◆ THE TASK ◆
Your task is to give the entries back exactly, leaving nothing out.

(Excerpts from a dataset)
•••••

(** X27: an abort is handled as a failure of the download.  When the
    response of a blob request arrives and the controller of the request
    was aborted, by a pause or a cancel, the call takes the [catch] block
    whatever the response is: a task that is still in the store is marked
    in error with the message "canceled", its paused state is lost, and
    while attempts remain one is consumed and the download will start again
    after the retry delay. *)
Theorem abort_is_a_failure (now : Z) (pid : nat) (taskId : string) (r : nat)
    (info : ManifestInfo) (layer : Layer) (rest : list Layer) (ctl : nat)
    (outPath : string) (resp : Result unit) (t : DownloadTask) (s : Service) :
  crashed s = false →
  procs s !! pid
  = Some {| p_taskId := taskId; p_task := r;
            p_pc := AwaitBlob info layer rest ctl outPath |} →
  ctl ∈ aborted s →
  activeTasks s !! taskId = Some r →
  objects s !! r = Some t →
  let s' := (step now (Wake pid (BlobResponse resp)) s).1 in
  let count := num_or0 (retryCount t) in
  let t' := status_update now Error (Some "canceled") t in
  getTask taskId s'
  = Some (if count <? retryAttempts then set_retryCount (Some (count + 1)) t' else t')
  ∧ p_pc <$> procs s' !! pid
    = Some (if count <? retryAttempts then AwaitDelay else Finished)
  ∧ files s' = files s.
Proof.
  intros Hlive Hp Hctl Hact Ht.
  assert (Hlen : (pid < length (procs s))%nat) by (by eapply lookup_lt_Some).
  destruct (on_catch_getTask now taskId r AxiosCanceled s t Hact Ht)
    as (Hact' & Hobj' & Hpc').
  unfold step. rewrite Hlive, Hp. unfold continue. simpl.
  rewrite bool_decide_eq_true_2 by done. simpl.
  split; [|split].
  - unfold getTask. simpl. rewrite Hact'. simpl. exact Hobj'.
  - rewrite list_lookup_insert_eq; [by rewrite Hpc'|].
    unfold on_catch. repeat case_match; simpl; by autorewrite with frame.
  - unfold on_catch. repeat case_match; simpl; by autorewrite with frame.
Qed.

Lemma pause_marks_and_aborts_witness :
  (route_pause 1006 "1000" Cases.in_stream).2
  = reply 200 (Some (Cases.task Paused 3 1006)) None
  ∧ (1%nat ∈ aborted (route_pause 1006 "1000" Cases.in_stream).1).
Proof.
  destruct (pause_marks_and_aborts 1006 "1000" (Cases.task Downloading 3 1000)
              Cases.in_stream eq_refl eq_refl) as (H1 & _ & _ & _ & H5 & _).
  split; [exact H1|]. apply H5. reflexivity.
Defined.

Lemma abort_is_a_failure_witness :
  status <$> getTask "1000"
               (step 1006 (Wake 0 (BlobResponse (Ok ()))) Cases.paused_before_response).1
  = Some Error
  ∧ p_pc <$> procs (step 1006 (Wake 0 (BlobResponse (Ok ()))) Cases.paused_before_response).1
             !! 0%nat
    = Some AwaitDelay.
Proof.
  destruct (abort_is_a_failure 1006 0 "1000" 0 Cases.infoA Scenario.layerA [] 1
              Scenario.blobA (Ok ()) (Cases.task Paused 3 1005)
              Cases.paused_before_response eq_refl eq_refl) as (H1 & H2 & _);
    [apply (proj1 (bool_decide_spec _)); vm_compute; exact I | reflexivity | reflexivity |].
  split; [by rewrite H1 | exact H2].
Defined.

•••••

◆ RESULT OF THIS TASK ◆
(** X27: an abort is handled as a failure of the download.  When the
    response of a blob request arrives and the controller of the request
    was aborted, by a pause or a cancel, the call takes the [catch] block
    whatever the response is: a task that is still in the store is marked
    in error with the message "canceled", its paused state is lost, and
    while attempts remain one is consumed and the download will start again
    after the retry delay. *)
Theorem abort_is_a_failure (now : Z) (pid : nat) (taskId : string) (r : nat)
    (info : ManifestInfo) (layer : Layer) (rest : list Layer) (ctl : nat)
    (outPath : string) (resp : Result unit) (t : DownloadTask) (s : Service) :
  crashed s = false →
  procs s !! pid
  = Some {| p_taskId := taskId; p_task := r;
            p_pc := AwaitBlob info layer rest ctl outPath |} →
  ctl ∈ aborted s →
  activeTasks s !! taskId = Some r →
  objects s !! r = Some t →
  let s' := (step now (Wake pid (BlobResponse resp)) s).1 in
  let count := num_or0 (retryCount t) in
  let t' := status_update now Error (Some "canceled") t in
  getTask taskId s'
  = Some (if count <? retryAttempts then set_retryCount (Some (count + 1)) t' else t')
  ∧ p_pc <$> procs s' !! pid
    = Some (if count <? retryAttempts then AwaitDelay else Finished)
  ∧ files s' = files s.
Proof.
  intros Hlive Hp Hctl Hact Ht.
  assert (Hlen : (pid < length (procs s))%nat) by (by eapply lookup_lt_Some).
  destruct (on_catch_getTask now taskId r AxiosCanceled s t Hact Ht)
    as (Hact' & Hobj' & Hpc').
  unfold step. rewrite Hlive, Hp. unfold continue. simpl.
  rewrite bool_decide_eq_true_2 by done. simpl.
  split; [|split].
  - unfold getTask. simpl. rewrite Hact'. simpl. exact Hobj'.
  - rewrite list_lookup_insert_eq; [by rewrite Hpc'|].
    unfold on_catch. repeat case_match; simpl; by autorewrite with frame.
  - unfold on_catch. repeat case_match; simpl; by autorewrite with frame.
Qed.

Lemma pause_marks_and_aborts_witness :
  (route_pause 1006 "1000" Cases.in_stream).2
  = reply 200 (Some (Cases.task Paused 3 1006)) None
  ∧ (1%nat ∈ aborted (route_pause 1006 "1000" Cases.in_stream).1).
Proof.
  destruct (pause_marks_and_aborts 1006 "1000" (Cases.task Downloading 3 1000)
              Cases.in_stream eq_refl eq_refl) as (H1 & _ & _ & _ & H5 & _).
  split; [exact H1|]. apply H5. reflexivity.
Defined.

Lemma abort_is_a_failure_witness :
  status <$> getTask "1000"
               (step 1006 (Wake 0 (BlobResponse (Ok ()))) Cases.paused_before_response).1
  = Some Error
  ∧ p_pc <$> procs (step 1006 (Wake 0 (BlobResponse (Ok ()))) Cases.paused_before_response).1
             !! 0%nat
    = Some AwaitDelay.
Proof.
  destruct (abort_is_a_failure 1006 0 "1000" 0 Cases.infoA Scenario.layerA [] 1
              Scenario.blobA (Ok ()) (Cases.task Paused 3 1005)
              Cases.paused_before_response eq_refl eq_refl) as (H1 & H2 & _);
    [apply (proj1 (bool_decide_spec _)); vm_compute; exact I | reflexivity | reflexivity |].
  split; [by rewrite H1 | exact H2].
Defined.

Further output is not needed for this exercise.